Rolling Stone magazine is trying to dig itself out of obscurity by pushing the gun control agenda pretty hard. They published a softball interview with Michael Bloomberg, launched a slick “guns are bad” website with some laughably researched information, and also published an article detailing “The 5 Most Dangerous Guns in America.” There’s just one problem: Rolling Stone has apparently never picked up a dictionary, and knows less about guns than Michael Bloomberg knows about tanks. From the article . . .
Popular among handgun-owners, pistols are defined by their built-in barrel and short stock. They are the most commonly recovered firearm type reported by the ATF. With more than 119,000 pistols found at crime scenes in 2012, this handgun model holds an unfortunately solid first place in criminal weaponry.
First things first, the article doesn’t list specific firearms — they basically just rattle off the major “types” of guns. Pistols! Revolvers! Rifles! Shotguns! Derringers! Not specific firearms, but entire classes of firearms. That’s like saying the most dangerous person in the United States is men. In other words, the article has exactly zero content and doesn’t even provide the information trumpeted in the title. It seems like the entire point of the article was as a vehicle to further the anti-gun agenda of the publication by pointing out “OMG! Criminals use guns to kill people! This is terrible!”

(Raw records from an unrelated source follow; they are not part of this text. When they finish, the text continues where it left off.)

(** deleteTask's round: the resource and the page drop the same task. *)
Lemma round_delete p sv nid nd t0 :
  wf_page p -> consistent date_parse p sv -> pg_nodes p !! nid = Some nd -> nd_task nd = task_value t0 ->
  round_ok date_parse (PDelete nid) ("/" +++ id_string (tk_id t0)) delete_options p sv.
Proof.
  intros Hwf Hc Hnd Ht. destruct (node_cases p sv nid nd t0 Hc Hnd Ht) as [(Hin & Ht0 & Hreg)|Hgone];
    [|by apply round_gone].
  pose proof Hc as [Hso Hv Hn]. pose proof (find_task _ _ (so_ids _ _ Hso) Ht0) as Hfind.
  unfold round_ok. rewrite (serve_delete sv delete_options _ t0 eq_refl Hfind). cbn [fst snd].
  rewrite reply_json_task, answer_issue_ok by reflexivity. split; [by eexists|]. cbn [resume].
  split; [by apply server_ok_delete|..].
  - unfold view_of, set_tasks. cbn [sv_tasks].
    rewrite registry_delete_resume, registry_in_flight, <- filter_rev.
    by apply view_remove, pairing_view.
  - by apply (nodes_ok_delete sv _ nid nd t0).
Qed.

(** loadTasks' round at start-up: the page shows the collection, newest
    first, and every node it creates is a row. *)
Lemma round_load sv :
  server_ok date_parse sv ->
  round_ok date_parse PLoad "" no_options (set_children (show_placeholder PhLoading) init_page) sv.
Proof.
  intros Hso. unfold round_ok. rewrite serve_get. cbn [fst snd].
  rewrite reply_json_tasks, answer_issue_ok by reflexivity. split; [by eexists|]. cbn [resume].
  unfold load_resume. cbn [length]. rewrite length_map.
  destruct (Nat.eqb_spec (length (sv_tasks sv)) 0) as [E|E].
  { apply nil_length_inv in E. split; [done| |].
    - unfold view_of. rewrite E. constructor.
    - intros nid nd H. simpl in H. by rewrite lookup_empty in H. }
  rewrite sort_tasks_objects by apply tasks_objects. rewrite tasks_sorted by done.
  set (q := set_children [] _).
  destruct (render_all_spec (map task_value (rev (sv_tasks sv))) q (tasks_objects _))
    as (Hch & Hnext & _ & Hmap & _).
  rewrite length_map, length_rev in Hch, Hnext, Hmap. split; [done| |].
  - unfold view_of. rewrite registry_render_all by (intros n Hn; by apply elem_of_nil in Hn).
    rewrite (proj2 (forallb_forall _ _)); [apply view_load|].
    intros v Hv. apply list_elem_of_In in Hv. pose proof (tasks_objects (rev (sv_tasks sv))) as Ho.
    rewrite Forall_forall in Ho. by rewrite (Ho v Hv).
  - intros nid nd H.
    assert (nid ∈ seq 0 (length (sv_tasks sv))) as Hseq.
    { apply elem_of_seq. split; [lia|]. destruct (decide (nid < length (sv_tasks sv))); [done|].
      rewrite (render_all_fresh _ q nid) in H; [discriminate| |].
      - intros k _. apply lookup_empty.
      - rewrite Hnext. simpl. lia. }
    assert (Some (nd_task nd) ∈ map Some (map task_value (rev (sv_tasks sv)))) as Hs.
    { rewrite <- Hmap. apply list_elem_of_fmap. exists nid. by rewrite H. }
    apply list_elem_of_fmap in Hs as (v & [= ->] & Hs). apply list_elem_of_fmap in Hs as (u & -> & Hu).
    exists u. split; [done|]. split.
    + pose proof (so_fresh _ _ Hso) as Hf. rewrite List.Forall_forall in Hf. apply Hf.
      apply in_rev, list_elem_of_In, Hu.
    + intros Hr. exfalso. apply Hr. rewrite Hch. apply elem_of_app. right.
      apply list_elem_of_fmap. by exists nid.
Qed.

End Rounds.

End Consistency.
(* ===== verification/Sync.v ===== *)
(** * The client against the resource: synchronous sessions

  [Server] models the MockAPI collection, and [Consistency] follows one
  request round through page and resource.  This file composes the two
  for synchronous sessions.  The user acts only when no request is in
  flight, and the resource answers the request the page sends before
  the next event.  [sync_event] dispatches a user event and, if the page
  sent a request, lets [serve] answer it ([serve_last]).  Requests travel
  as the text [JSON.stringify] writes, and the resource reads them with
  [JSON.parse].  Answers travel back as text that [res.json()] reads.

  The theorem of the file is the consistency of the DOM-as-state-store
  with the remote collection.  After start-up and any sequence of user
  events, the rows show exactly the resource's tasks, newest first, as
  the objects the resource sends.  Each step is one of the round lemmas
  of [Consistency], which keep [consistent]; the resource starts with
  [server_ok].  [Fifo] lifts this to sessions where the user acts while
  requests are in flight over an in-order network.  [Race] and
  [Session.load_answer_drops_rows] show what goes wrong without that
  order. *)

From S2P Require Import Prelude JsString JsValue Json JsonParse Dates Sort IsoDate Transport Server View Handlers Session Refinement Progress Requests Consistency.
From stdpp Require Import gmap.
Local Open Scope todo_scope.

Module Sync.
Import JsString JsValue Json JsonParse Dates Sort IsoDate Transport Server View Handlers Session Refinement Progress Requests Consistency.

Section Sync.
Variable date_parse : string -> option Z.

Definition system : Type := page * server.

(** The request the page sent last, while it is in flight, reaches the
    resource, and the resource's answer settles it. *)
Definition serve_last (s : system) : system :=
  let '(p, sv) := s in
  match last (pg_log p) with
  | Some (EFetch rid rq) =>
      if bool_decide (is_Some (pg_pending p !! rid)) then
        let '(sv', a) := serve sv rq in (answer date_parse rid a p, sv')
      else s
  | _ => s
  end.

(** A user event, and the resource answering the request it sent. *)
Definition sync_event (ev : event) (s : system) : system :=
  if enabled ev s.1 then serve_last (dispatch date_parse ev s.1, s.2) else s.

(** Start-up: the page loads the collection from the resource. *)
Definition sync_start (sv : server) : system := serve_last (startup init_page, sv).

Fixpoint sync_run (evs : list event) (s : system) : system :=
  match evs with
  | [] => s
  | ev :: evs' => sync_run evs' (sync_event ev s)
  end.

Definition sync_ok (s : system) : Prop :=
  reachable date_parse s.1 /\ pg_pending s.1 = ∅ /\ consistent date_parse s.1 s.2.

End Sync.

(** A resource with no task yet whose clock reads three mornings of
    March 2024 (UTC), and a session: add two tasks (by click and by
    Enter), toggle the first, delete the second, try a blank title. *)
Definition clock_march : list string :=
  ["2024-03-01T09:00:00.000Z"; "2024-03-02T09:00:00.000Z"; "2024-03-03T09:00:00.000Z"]%string.

Definition empty_resource : server := {| sv_tasks := []; sv_next_id := 1; sv_clock := clock_march |}.

Definition sample_session : list event :=
  [EvType "milk"; EvClickAdd; EvType "eggs"; EvKeyDown "Enter"; EvClickToggle 0;
   EvClickDelete 1 true; EvType "  "; EvClickAdd]%string.

(** ** The page's side of a round *)

Section Proofs.
Variable date_parse : string -> option Z.

Lemma serve_last_idle p sv : pg_pending p = ∅ -> serve_last date_parse (p, sv) = (p, sv).
Proof.
  intros H. unfold serve_last. destruct (last (pg_log p)) as [[]|]; try done.
  rewrite H, lookup_empty, bool_decide_false; [done|]. by intros [].
Qed.

Lemma serve_last_issue path o pd p sv :
  pg_pending p = ∅ ->
  serve_last date_parse (issue path o pd p, sv) =
  (answer date_parse (pg_next_req p) (serve sv (api_request path o)).2 (issue path o pd p),
   (serve sv (api_request path o)).1).
Proof.
  intros H. unfold serve_last. simpl. rewrite last_snoc, lookup_insert_eq, bool_decide_true by done.
  by destruct (serve sv (api_request path o)).
Qed.

Lemma issue_answer_pending path o pd p a :
  pg_pending p = ∅ -> pg_pending (answer date_parse (pg_next_req p) a (issue path o pd p)) = ∅.
Proof.
  intros H. rewrite answer_pending by (simpl; rewrite lookup_insert_eq; by eexists).
  simpl. by rewrite H, delete_insert_eq, delete_empty.
Qed.

Lemma issue_answer_step path o pd p a :
  step date_parse (issue path o pd p) (answer date_parse (pg_next_req p) a (issue path o pd p)).
Proof. constructor. simpl. rewrite lookup_insert_eq. by eexists. Qed.

End Proofs.

(** ** One synchronous event keeps the page consistent with the resource *)

Section Steps.
Variable date_parse : string -> option Z.

Lemma sync_idle p p' sv :
  sync_ok date_parse (p, sv) -> step date_parse p p' -> pg_pending p' = ∅ ->
  same_rows p p' -> sync_ok date_parse (serve_last date_parse (p', sv)).
Proof.
  intros (Hr & _ & Hc) Hst Hp Hsame. rewrite serve_last_idle by done.
  split; [by econstructor|]. split; [done|]. by apply (consistent_same date_parse p).
Qed.

Lemma sync_round p0 path o pd sv :
  reachable date_parse (issue path o pd p0) -> pg_pending p0 = ∅ -> round_ok date_parse pd path o p0 sv ->
  sync_ok date_parse (serve_last date_parse (issue path o pd p0, sv)).
Proof.
  intros Hr Hp [_ Hc]. rewrite serve_last_issue by done. split; [|split]; simpl.
  - eapply reach_step; [exact Hr|apply issue_answer_step].
  - by apply issue_answer_pending.
  - exact Hc.
Qed.

Lemma sync_toggle p sv nid :
  sync_ok date_parse (p, sv) -> ChTask nid ∈ pg_children p ->
  sync_ok date_parse (serve_last date_parse (toggle_start nid p, sv)).
Proof.
  intros (Hr & Hp & Hc) Hin. pose proof (wf_reachable date_parse p Hr) as Hwf.
  assert (Hst : step date_parse p (toggle_start nid p)) by (by constructor).
  destruct (wf_rows p Hwf nid Hin) as [nd Hnd].
  destruct (row_task p sv nid nd (cs_view _ _ _ Hc) Hin Hnd) as (_ & t0 & _ & Ht).
  rewrite (toggle_start_task p nid nd t0 Hnd Ht) in Hst |- *.
  apply (sync_round p); [by eapply reach_step|done|]. by apply (round_toggle date_parse p sv nid nd).
Qed.

Lemma sync_delete p sv nid b :
  sync_ok date_parse (p, sv) -> ChTask nid ∈ pg_children p ->
  sync_ok date_parse (serve_last date_parse (delete_start nid b p, sv)).
Proof.
  intros Hs Hin. pose proof Hs as (Hr & Hp & Hc). pose proof (wf_reachable date_parse p Hr) as Hwf.
  assert (Hst : step date_parse p (delete_start nid b p)) by (by constructor).
  destruct (wf_rows p Hwf nid Hin) as [nd Hnd].
  destruct (row_task p sv nid nd (cs_view _ _ _ Hc) Hin Hnd) as (_ & t0 & _ & Ht).
  rewrite (delete_start_task p nid nd t0 b Hnd Ht) in Hst |- *.
  destruct b; [|by apply (sync_idle p); [| |done|split]].
  apply (sync_round (emit _ p)); [by eapply reach_step|done|].
  apply (round_delete date_parse _ sv nid nd); [by apply wf_emit|by apply (consistent_same date_parse p)|done|done].
Qed.

Lemma sync_add_start p sv :
  sync_ok date_parse (p, sv) -> sync_ok date_parse (serve_last date_parse (add_start p, sv)).
Proof.
  intros Hs. assert (Hst : step date_parse p (add_start p)) by constructor.
  destruct Hs as (Hr & Hp & Hc).
  unfold add_start in Hst |- *. destruct (String.eqb _ _).
  - by apply (sync_idle p); [|done|done|split].
  - apply (sync_round p); [by eapply reach_step|done|]. by apply round_add; [apply (wf_reachable date_parse)|].
Qed.

Lemma sync_event_ok ev s : sync_ok date_parse s -> sync_ok date_parse (sync_event date_parse ev s).
Proof.
  destruct s as [p sv]. intros Hs. unfold sync_event. simpl.
  destruct (enabled ev p) eqn:Hen; [|exact Hs].
  destruct ev as [s'| |key|nid|nid b|rid a]; cbn [enabled] in Hen; cbn [dispatch fst snd].
  - apply (sync_idle p); [done|constructor|exact (proj1 (proj2 Hs))|by split].
  - by apply sync_add_start.
  - unfold keydown. destruct (String.eqb key "Enter"); [by apply sync_add_start|].
    apply (sync_idle p); [done| |exact (proj1 (proj2 Hs))|by split].
    apply (step_keydown date_parse "" p).
  - apply bool_decide_eq_true in Hen. by apply sync_toggle.
  - apply bool_decide_eq_true in Hen. by apply sync_delete.
  - apply bool_decide_eq_true in Hen. destruct Hs as (_ & Hp & _). simpl in Hp.
    rewrite Hp, lookup_empty in Hen. by destruct Hen.
Qed.

Lemma sync_start_ok sv : server_ok date_parse sv -> sync_ok date_parse (sync_start date_parse sv).
Proof.
  intros Hso. unfold sync_start.
  change (startup init_page) with (issue "" no_options PLoad (set_children (show_placeholder PhLoading) init_page)).
  apply sync_round; [apply reach_start|done|]. by apply round_load.
Qed.

Lemma sync_run_ok evs s : sync_ok date_parse s -> sync_ok date_parse (sync_run date_parse evs s).
Proof. revert s. induction evs as [|ev evs IH]; intros s Hs; simpl; [done|]. by apply IH, sync_event_ok. Qed.

End Steps.

(** C29: composition.  Against the MockAPI resource of spec section 6,
    in a synchronous session (the resource answers each request before
    the next user event), after start-up and any sequence of user events
    the page is a reachable page with no request in flight, and its rows
    show exactly the resource's tasks, newest first, as the objects the
    resource sends: the DOM used as the state store agrees with the
    remote collection, request bodies and answers going through
    [JSON.stringify] and [JSON.parse]. *)
Theorem sync_view_matches_server date_parse sv evs :
  server_ok date_parse sv ->
  reachable date_parse (sync_run date_parse evs (sync_start date_parse sv)).1 /\
  pg_pending (sync_run date_parse evs (sync_start date_parse sv)).1 = ∅ /\
  (registry_of (sync_run date_parse evs (sync_start date_parse sv)).1).*2 =
    rev (map task_value (sv_tasks (sync_run date_parse evs (sync_start date_parse sv)).2)).
Proof.
  intros Hso. destruct (sync_run_ok date_parse evs _ (sync_start_ok date_parse sv Hso)) as (Hr & Hp & [_ Hv _]).
  split; [done|]. split; [done|]. rewrite <- map_rev. by apply view_snd.
Qed.

Example sample_session_view :
  (registry_of (sync_run (js_date_parse utc_only no_fallback) sample_session
     (sync_start (js_date_parse utc_only no_fallback) empty_resource)).1).*2 =
  [task_value {| tk_id := 1; tk_title := "milk"; tk_completed := true;
                 tk_created := "2024-03-01T09:00:00.000Z" |}]%string.
Proof. vm_compute. reflexivity. Qed.

Lemma sync_view_matches_server_witness :
  server_ok (js_date_parse utc_only no_fallback) empty_resource /\
  (registry_of (sync_run (js_date_parse utc_only no_fallback) sample_session
     (sync_start (js_date_parse utc_only no_fallback) empty_resource)).1).*2 =
  rev (map task_value (sv_tasks (sync_run (js_date_parse utc_only no_fallback) sample_session
     (sync_start (js_date_parse utc_only no_fallback) empty_resource)).2)).
Proof.
  assert (server_ok (js_date_parse utc_only no_fallback) empty_resource) as Hok
    by (split; simpl; repeat constructor).
  split; [exact Hok|].
  exact (proj2 (proj2 (sync_view_matches_server _ empty_resource sample_session Hok))).
Defined.

End Sync.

As for the content itself, I think they mean “semi-automatic handguns,” not necessarily “pistols.” Apparently Wikipedia thinks that a pistol is any handgun with an integral barrel and chamber, differentiating them from revolvers which have a stationary barrel and revolving chamber. We tend to use the terms pistol and handgun interchangeably, but even if Rolling Stone were using the term properly they got the definition completely wrong.
“Pistols are defined by their built-in barrel and short stock.” Uh, no, they’re not. Pistols, by definition, do not have a stock since they are designed to be fired with one hand. If a pistol had a stock, it would then fall under the definition of a “short barreled rifle” and be a completely different can of worms. There are a subset of “special snowflake” long barreled pistols that have a stock, but those aren’t “the most commonly recovered firearm type reported [at crime scenes] by the ATF” as the article is discussing.
Articles like this one from Rolling Stone make me want to beat my head against my desk. I’m not necessarily angry that they are in favor of gun control — everyone is entitled to their opinion — what I’m angry about is the fact that they didn’t take five seconds to look up the definition of a pistol before pushing play on the article and publishing verifiably wrong information. Anyone with more than five seconds spent Googling the definition of the types of firearms would have not made that mistake, but instead the author chose to run with a laughably wrong definition instead of educating themselves on the objects they so dearly wish to destroy.
This is the problem with gun control activists and the mainstream media: they don’t care enough to educate themselves on the subject of firearms. This is why we have so many people demanding a ban on “assault weapons” and freaking out about silencers — they have no idea how these things work, and just want to ban things that they feel look scary. If they took just one minute to learn about the facts and statistics behind these guns they’d probably change their tune, but instead they prefer to remain ignorant and regurgitate the same anti-gun rhetoric time and again.